Below are the entries; state how many of their lines contain the string "spaces", and nothing more.
++++ THE DATA ++++
(* ===== verification/MmProofs.v ===== *)
(** * Two address spaces

    Two address spaces over one memory that share the tables of the kernel half and nothing else ([pair_inv]).  Mapping
    user pages and storing bytes in one of them keeps the other one and its bytes. *)

From S2P Require Import Prelude DList Pmm PmmBuddy PmmInit Ptm PtmProofs Vmalloc Slab SlabProofs Vmm PtmSpace Mm.

(** ** Bytes of physical memory *)

Lemma rd8_wr8 m pa v pa' : 0 <= pa -> 0 <= pa' -> 0 <= v < 256 -> rd8 (wr8 m pa v) pa' = if decide (pa' = pa) then v else rd8 m pa'.
Proof.
  intros Hpa Hpa' Hv. unfold rd8, wr8. assert (0 <= pa mod 8 < 8) by (apply Z.mod_pos_bound; lia).
  assert (0 <= pa' mod 8 < 8) by (apply Z.mod_pos_bound; lia).
  apply Z.bits_inj'. intros i Hi. change 0xff with (Z.ones 8). rewrite Z.land_spec, Z.shiftr_spec, Z.testbit_ones_nonneg by lia.
  assert (forall x, Z.testbit (Z.land (Z.shiftr x (8 * (pa' mod 8))) (Z.ones 8)) i = Z.testbit x (i + 8 * (pa' mod 8)) && (i <? 8)) as Hb.
  { intros x. by rewrite Z.land_spec, Z.shiftr_spec, Z.testbit_ones_nonneg by lia. }
  unfold rd at 1. rewrite lookup_insert. destruct (decide (pa / 8 = pa' / 8)) as [Ew|Ew].
  - simpl default. rewrite testbit_set_field by lia. destruct (decide (pa' = pa)) as [->|Hne].
    + destruct (Z.ltb_spec i 8); [|rewrite andb_false_r; symmetry].
      * rewrite bool_decide_eq_true_2 by lia. rewrite andb_true_r. f_equal. lia.
      * rewrite <- (Z.mod_small v (2 ^ 8)), Z.mod_pow2_bits_high by lia. done.
    + rewrite Hb, Ew. destruct (Z.ltb_spec i 8); [|by rewrite !andb_false_r]. rewrite !andb_true_r.
      rewrite bool_decide_eq_false_2; [done|]. Z.div_mod_to_equations. lia.
  - rewrite decide_False by (intros ->; done). by rewrite Hb.
Qed.

Lemma rd8_range m pa : 0 <= rd8 m pa < 256.
Proof. unfold rd8. change 0xff with (Z.ones 8). rewrite Z.land_ones by lia. apply Z.mod_pos_bound. lia. Qed.
(* ===== verification/MmDemo.v ===== *)
(** * A concrete fork

    A machine with a kernel root whose upper half is filled, as [_prepare_hh_init] fills it, and a task with one page of code at
    0x400000: the hypotheses of [mm_copy_private] hold of it.  Trees of tables that are given as finite maps are
    recognised by [tree_check]. *)

From S2P Require Import Prelude DList Pmm PmmBuddy PmmInit Ptm PtmProofs Vmalloc Slab SlabProofs Vmm PtmSpace Mm MmProofs MmCreate MmCopy.

(** ** Recognising a tree *)

Section Check.
Context (m : gmap Z Z) (T : table_map).

(** The place of the table in a frame. *)
Definition places : gmap Z (nat * Z) := list_to_map ((fun p => (p.2, p.1)) <$> map_to_list T).

Definition link (e : Z) : option Z := if present e then Some (page_frame e) else None.

Definition word_check (R : gmap Z (nat * Z)) (w v : Z) : bool :=
  match R !! (w / 512) with
  | Some (l, n) =>
    if decide ((3 <= l)%nat \/ l = 0%nat /\ w mod 512 = 510) then true
    else bool_decide (T !! (S l, 512 * n + w mod 512) = link v) && negb (large_page v)
  | None => true
  end.
Definition table_check (R : gmap Z (nat * Z)) (a : nat * Z) (f : Z) : bool :=
  bool_decide (R !! f = Some a) && bool_decide ((a.1 <= 3)%nat /\ 0 <= a.2 < level_size a.1 /\ 0 <= f < 2 ^ 36) &&
  match a with
  | (S l, n) =>
    match T !! (l, n / 512) with
    | Some g => bool_decide (link (entry m g (n mod 512)) = Some f) && negb (bool_decide (l = 0%nat /\ n = 510))
    | None => false
    end
  | _ => true
  end.
Definition tree_check (c : Z) : bool :=
  let R := places in let r := Z.shiftr c PAGE_SHIFT in let e := entry m r 510 in
  forallb (fun p => word_check R p.1 p.2) (map_to_list m) && forallb (fun p => table_check R p.1 p.2) (map_to_list T) &&
  bool_decide (T !! (0%nat, 0) = Some r) && bool_decide (link e = Some r) && negb (large_page e).

Lemma tree_check_sound c : tree_check c = true -> tree_ok (Ptm m c) T.
Proof.
  unfold tree_check. rewrite !andb_true_iff. intros ((((Hw & Ht) & Hr) & He) & Hl). apply bool_decide_eq_true in Hr, He. apply negb_true_iff in Hl.
  assert (forall w v, m !! w = Some v -> word_check places w v = true) as HW.
  { intros w v Hv%elem_of_map_to_list. rewrite forallb_forall in Hw. apply (Hw (w, v)). by apply list_elem_of_In. }
  assert (forall a f, T !! a = Some f -> table_check places a f = true) as HT.
  { intros a f Hf%elem_of_map_to_list. rewrite forallb_forall in Ht. apply (Ht (a, f)). by apply list_elem_of_In. }
  assert (forall a f, T !! a = Some f -> places !! f = Some a) as HR.
  { intros a f Hf. apply HT in Hf. unfold table_check in Hf. rewrite !andb_true_iff in Hf. destruct Hf as [[Hf _] _]. by apply bool_decide_eq_true in Hf. }
  assert (forall l n f, T !! (S l, n) = Some f -> exists g, T !! (l, n / 512) = Some g /\ link (entry m g (n mod 512)) = Some f /\ ~ (l = 0%nat /\ n = 510)) as HP.
  { intros l n f Hf. apply HT in Hf. unfold table_check in Hf. rewrite !andb_true_iff in Hf. destruct Hf as [_ Hf].
    destruct (T !! (l, n / 512)) as [g|]; [|done]. exists g. rewrite andb_true_iff, negb_true_iff in Hf. destruct Hf as [H1 H2].
    by apply bool_decide_eq_true in H1; apply bool_decide_eq_false in H2. }
  constructor; cbn [pmem].
  - exact Hr.
  - intros l n f Hf. apply HT in Hf. unfold table_check in Hf. rewrite !andb_true_iff in Hf. destruct Hf as [[_ Hf] _]. by apply bool_decide_eq_true in Hf.
  - intros a b f Ha%HR Hb%HR. congruence.
  - intros l n f i Hf Hl' Hi Hne. fold (link (entry m f i)).
    assert ((f * PT_ENTRY_COUNT + i) / 512 = f /\ (f * PT_ENTRY_COUNT + i) mod 512 = i) as [Eq Em] by (unfold PT_ENTRY_COUNT; Z.div_mod_to_equations; lia).
    unfold entry, rd. destruct (m !! (f * PT_ENTRY_COUNT + i)) as [v|] eqn:Ev; cbn [default].
    + pose proof (HW _ _ Ev) as Hc. unfold word_check in Hc. rewrite Eq, Em, (HR _ _ Hf) in Hc. rewrite decide_False in Hc by lia.
      rewrite andb_true_iff, negb_true_iff in Hc. destruct Hc as [Hc ?]. by apply bool_decide_eq_true in Hc.
    + split; [|done]. destruct (T !! (S l, 512 * n + i)) as [g|] eqn:Eg; [|done]. exfalso.
      destruct (HP _ _ _ Eg) as (h & Hh & Hlk & _). replace ((512 * n + i) / 512) with n in Hh by (Z.div_mod_to_equations; lia).
      replace ((512 * n + i) mod 512) with i in Hlk by (Z.div_mod_to_equations; lia). rewrite Hf in Hh. injection Hh as <-.
      unfold entry, rd in Hlk. by rewrite Ev in Hlk.
  - intros l n f Hf. destruct (HP _ _ _ Hf) as (g & Hg & _ & ?). split; [by eexists|done].
  - unfold link in He. change (root (Ptm m c)) with (Z.shiftr c PAGE_SHIFT). destruct (present _); [|done]. by injection He.
Qed.
End Check.

(** ** The machine

    The root in frame 1000, tables of the upper half in frames 2256 to 2511, the page of the root itself at 0xffffffff80000000, and frame 0 behind
    the page of the task. *)

Definition demo_kernel_root : Z := 0xffffffff80000000.
Definition demo_fork_words : list (Z * Z) :=
  ((fun i => (1000 * 512 + i, (2000 + i) * PAGE_SIZE + 3)) <$> seqZ 256 254 ++ [511]) ++
  [(1000 * 512 + 510, recursive_entry (1000 * PAGE_SIZE)); (2511 * 512 + 510, 3000 * PAGE_SIZE + 3); (3000 * 512, 3001 * PAGE_SIZE + 3);
   (3001 * 512, 1000 * PAGE_SIZE + 3); (1000 * 512, 4000 * PAGE_SIZE + 7); (4000 * 512, 4001 * PAGE_SIZE + 7);
   (4001 * 512 + 2, 4002 * PAGE_SIZE + 7); (4002 * 512, 7); (0, 0x1122)].
Definition demo_fork_mem : gmap Z Z := list_to_map demo_fork_words.
Definition demo_fork_ptm : ptm_t := Ptm demo_fork_mem (1000 * PAGE_SIZE).
Definition demo_top : Z := (511 * 512 + 510) * 512.
Definition demo_fork_tree : table_map :=
  list_to_map (((fun i => ((1%nat, i), 2000 + i)) <$> seqZ 256 254 ++ [511]) ++
    [((0%nat, 0), 1000); ((1%nat, 0), 4000); ((2%nat, 511 * 512 + 510), 3000); ((3%nat, demo_top), 3001); ((2%nat, 0), 4001); ((3%nat, 2), 4002)]).

Lemma demo_fork_tree_ok : tree_ok demo_fork_ptm demo_fork_tree.
Proof. apply tree_check_sound. vm_compute. reflexivity. Qed.

(** Every table is above the frames of the allocator, and two tables hold pages. *)
Lemma demo_fork_tables l n f :
  demo_fork_tree !! (l, n) = Some f -> 1000 <= f /\ (l = 3%nat -> n = 2 /\ f = 4002 \/ n = demo_top /\ f = 3001).
Proof.
  intros Hf%elem_of_map_to_list.
  assert (forallb (fun p => (1000 <=? p.2) && (bool_decide (p.1.1 <> 3%nat) || bool_decide (p.1.2 = 2 /\ p.2 = 4002) || bool_decide (p.1.2 = demo_top /\ p.2 = 3001)))
    (map_to_list demo_fork_tree) = true) as H by (vm_compute; reflexivity).
  rewrite forallb_forall in H. specialize (H (l, n, f)). rewrite <- list_elem_of_In in H. specialize (H Hf). cbn [fst snd] in H.
  rewrite andb_true_iff, !orb_true_iff, Z.leb_le in H. destruct H as [H1 H2]. split; [done|]. intros ->.
  destruct H2 as [[H2|H2]|H2]; apply bool_decide_eq_true in H2; tauto.
Qed.

Lemma demo_fork_word w v : demo_fork_mem !! w = Some v -> w / 512 = 4002 -> w = 4002 * 512.
Proof.
  intros Hw%elem_of_map_to_list.
  assert (forallb (fun p => negb (p.1 / 512 =? 4002) || (p.1 =? 4002 * 512)) (map_to_list demo_fork_mem) = true) as H by (vm_compute; reflexivity).
  rewrite forallb_forall in H. specialize (H (w, v)). rewrite <- list_elem_of_In in H. specialize (H Hw). cbn [fst] in H.
  rewrite orb_true_iff, negb_true_iff, Z.eqb_neq, Z.eqb_eq in H. tauto.
Qed.

Lemma demo_fork_pages v :
  present (pte_of demo_fork_ptm demo_fork_tree v) = true -> v = 1024 \/ v / 512 = demo_top.
Proof.
  unfold pte_of. destruct (demo_fork_tree !! (3%nat, v / 512)) as [f|] eqn:Ef; [|done].
  apply demo_fork_tables in Ef as [_ Ef]. destruct (Ef eq_refl) as [[Hn ->]|[Hn ->]]; [|by right].
  unfold entry, rd, demo_fork_ptm. cbn [pmem]. destruct (demo_fork_mem !! _) as [x|] eqn:Ex; [|done]. intros _.
  left. unfold PT_ENTRY_COUNT in Ex. apply demo_fork_word in Ex; Z.div_mod_to_equations; lia.
Qed.

Lemma demo_area_page v : area_vpn v -> v / 512 <> demo_top.
Proof. unfold area_vpn, demo_top. intros Hv E. Z.div_mod_to_equations. lia. Qed.

Lemma demo_direct_page f : 0 <= f < 16 -> present (pte_of demo_fork_ptm demo_fork_tree (direct_vpn f)) = false.
Proof.
  intros Hf. apply not_true_is_false. intros [E|E]%demo_fork_pages; unfold direct_vpn, demo_top in *; Z.div_mod_to_equations; lia.
Qed.

Lemma demo_kernel_root_ok : kernel_root demo_fork_mem demo_fork_tree 1000.
Proof.
  assert (forallb (fun i => (i =? 510) || (present (entry demo_fork_mem 1000 i) && negb (large_page (entry demo_fork_mem 1000 i)) &&
    bool_decide (demo_fork_tree !! (1%nat, i) = Some (page_frame (entry demo_fork_mem 1000 i))))) (seqZ 256 256) = true) as H by (vm_compute; reflexivity).
  rewrite forallb_forall in H. intros i Hi Hne. specialize (H i). rewrite <- list_elem_of_In, elem_of_seqZ in H. specialize (H ltac:(lia)).
  rewrite (proj2 (Z.eqb_neq _ _)) in H by done. cbn [orb] in H. rewrite !andb_true_iff, negb_true_iff in H. destruct H as [[Hp Hl] H].
  apply bool_decide_eq_true in H. exact (conj Hp (conj Hl H)).
Qed.

(** ** The task before the fork *)

Definition demo_fork_kmem : kmem_info_t := (pmm_alloc_page no_pages demo_kmem).1.

Lemma demo_fork_alloc : pmm_alloc_page no_pages demo_kmem = (demo_fork_kmem, Pfn 0).
Proof.
  assert ((pmm_alloc_page no_pages demo_kmem).2 = Pfn 0) as E by (vm_compute; reflexivity).
  unfold demo_fork_kmem. by destruct (pmm_alloc_page no_pages demo_kmem); simplify_eq/=.
Qed.

Lemma demo_fork_frames :
  buddy_inv demo_fork_kmem /\ coalesced demo_fork_kmem /\ frames demo_kmem ≡ₚ 0 :: frames demo_fork_kmem /\
  npages demo_fork_kmem = 16 /\ pmm_inv no_pages (frames demo_kmem) (demo_fork_kmem, [(0, 0%nat)]).
Proof.
  destruct demo_loaded as [Hinv Hc _ _ _]. assert (pmm_inv no_pages (frames demo_kmem) (demo_kmem, [])) as H0.
  { constructor; try done. by intros p o ?%not_elem_of_nil. }
  pose proof (alloc_page_spec no_pages demo_kmem Hinv Hc) as A. rewrite demo_fork_alloc in A.
  destruct A as (H1 & H2 & H3 & H4 & _ & H6). split_and!; [exact H1|exact H2|exact H3| |].
  - rewrite H4. vm_compute. reflexivity.
  - exact (pmm_step_inv _ _ _ _ (bi_frames _ Hinv) H0 (H6 [])).
Qed.

Lemma demo_fork_range f : f ∈ frames demo_fork_kmem -> 0 <= f < 16.
Proof. destruct demo_fork_frames as (Hb & _ & _ & Hn & _). intros Hf%(inv_frame_range Hb). lia. Qed.

Lemma demo_copy_ready :
  copy_ready no_pages (frames demo_kmem) demo_kernel_root 1000 demo_fork_kmem demo_fork_ptm demo_fork_tree [1024] [(0, 0%nat)].
Proof.
  destruct demo_fork_frames as (Hb & Hc & Hfr & Hn & Hpm). pose proof demo_fork_range as Hrg.
  constructor.
  - constructor; cbn [fst snd].
    + constructor; [apply demo_fork_tree_ok|done..|lia|]. intros [l n] f [Hf _]%demo_fork_tables Hin%Hrg. lia.
    + done.
    + apply NoDup_singleton.
    + intros v. rewrite list_elem_of_singleton. split.
      * intros ->. split; [unfold area_vpn; lia|vm_compute; reflexivity].
      * intros [Hv [->|E]%demo_fork_pages]; [done|]. destruct (demo_area_page v Hv E).
    + exists []. vm_compute. done.
    + intros v [l n] ->%list_elem_of_singleton. assert (frame_of demo_fork_ptm demo_fork_tree 1024 = 0) as -> by (vm_compute; reflexivity).
      intros [Hf _]%demo_fork_tables. lia.
  - lia.
  - intros f Hf%Hrg. by apply demo_direct_page.
  - intros Hf%Hrg. lia.
  - exact demo_kernel_root_ok.
  - by left.
  - constructor; [apply demo_fork_tree_ok|..]; [|vm_compute; (done || reflexivity)..].
    split_and!; [unfold demo_kernel_root, PAGE_SIZE; lia..|]. by exists 0xffffffff80000.
Qed.

Definition demo_fork_areas : list vm_area_t := [VmArea 8 0x400000 0x401000 VMM_FLAGS_USER].
Definition demo_area_slab (i : nat) : option Z := Some 16.

Lemma mm_copy_private_witness :
  exists k' m' n, mm_copy no_pages (frames demo_kmem) (bi_frames _ (ld_inv _ _ _ _ demo_loaded)) demo_kernel_root 24 32 demo_area_slab
      demo_fork_areas (demo_fork_kmem, demo_fork_ptm) = Some ((k', Ptm m' (1000 * PAGE_SIZE)), Some n) /\
    vread8 (Ptm m' (page_dir_pa n)) 0x400001 = Some 0x11 /\
    translate (Ptm m' (1000 * PAGE_SIZE)) 0x400001 <> translate (Ptm m' (page_dir_pa n)) 0x400001.
Proof.
  pose proof (mm_copy_private no_pages (frames demo_kmem) (bi_frames _ (ld_inv _ _ _ _ demo_loaded)) demo_kernel_root 1000 24 32 demo_area_slab
    demo_fork_areas _ _ _ _ _ demo_copy_ready) as H.
  destruct demo_fork_frames as (_ & _ & Hfr & _ & _).
  assert (Forall user_area_ok demo_fork_areas) as Hu.
  { repeat constructor; try (vm_compute; (done || reflexivity)); [by exists 1024|by exists 1025]. }
  assert (forall x, in_areas demo_fork_areas x -> is_Some (translate demo_fork_ptm x)) as Hm.
  { intros x (a & ->%list_elem_of_singleton & Hx). unfold in_area in Hx. cbn [vm_start vm_end] in Hx.
    assert (vpn x = 1024) as Ev by (unfold vpn; Z.div_mod_to_equations; lia).
    rewrite (translate_pte _ demo_fork_tree) by (apply demo_fork_tree_ok || by rewrite Ev). rewrite Ev.
    assert (present (pte_of demo_fork_ptm demo_fork_tree 1024) = true) as -> by (vm_compute; reflexivity). by eexists. }
  destruct H as (k' & m' & n & E & _ & Hmap & Hby & _ & Hap & _).
  - vm_compute. repeat split; discriminate.
  - exact Hu.
  - exact Hm.
  - apply Permutation_length in Hfr. assert (length (frames demo_kmem) = 16%nat) as El by (vm_compute; reflexivity).
    change (areas_pages demo_fork_areas) with 1%nat. simpl in Hfr. lia.
  - intros i. by eexists.
  - done.
  - done.
  - assert (in_areas demo_fork_areas 0x400001) as Hin by (exists (VmArea 8 0x400000 0x401000 VMM_FLAGS_USER); split; [left|vm_compute; by split]).
    assert (user_addr 0x400001) as Hua by (vm_compute; by split).
    exists k', m', n. split_and!; [exact E|..].
    + rewrite Hby by done. vm_compute. reflexivity.
    + apply Hap; [done..|]. by apply Hmap.
Defined.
++++
RESULT BELOW
2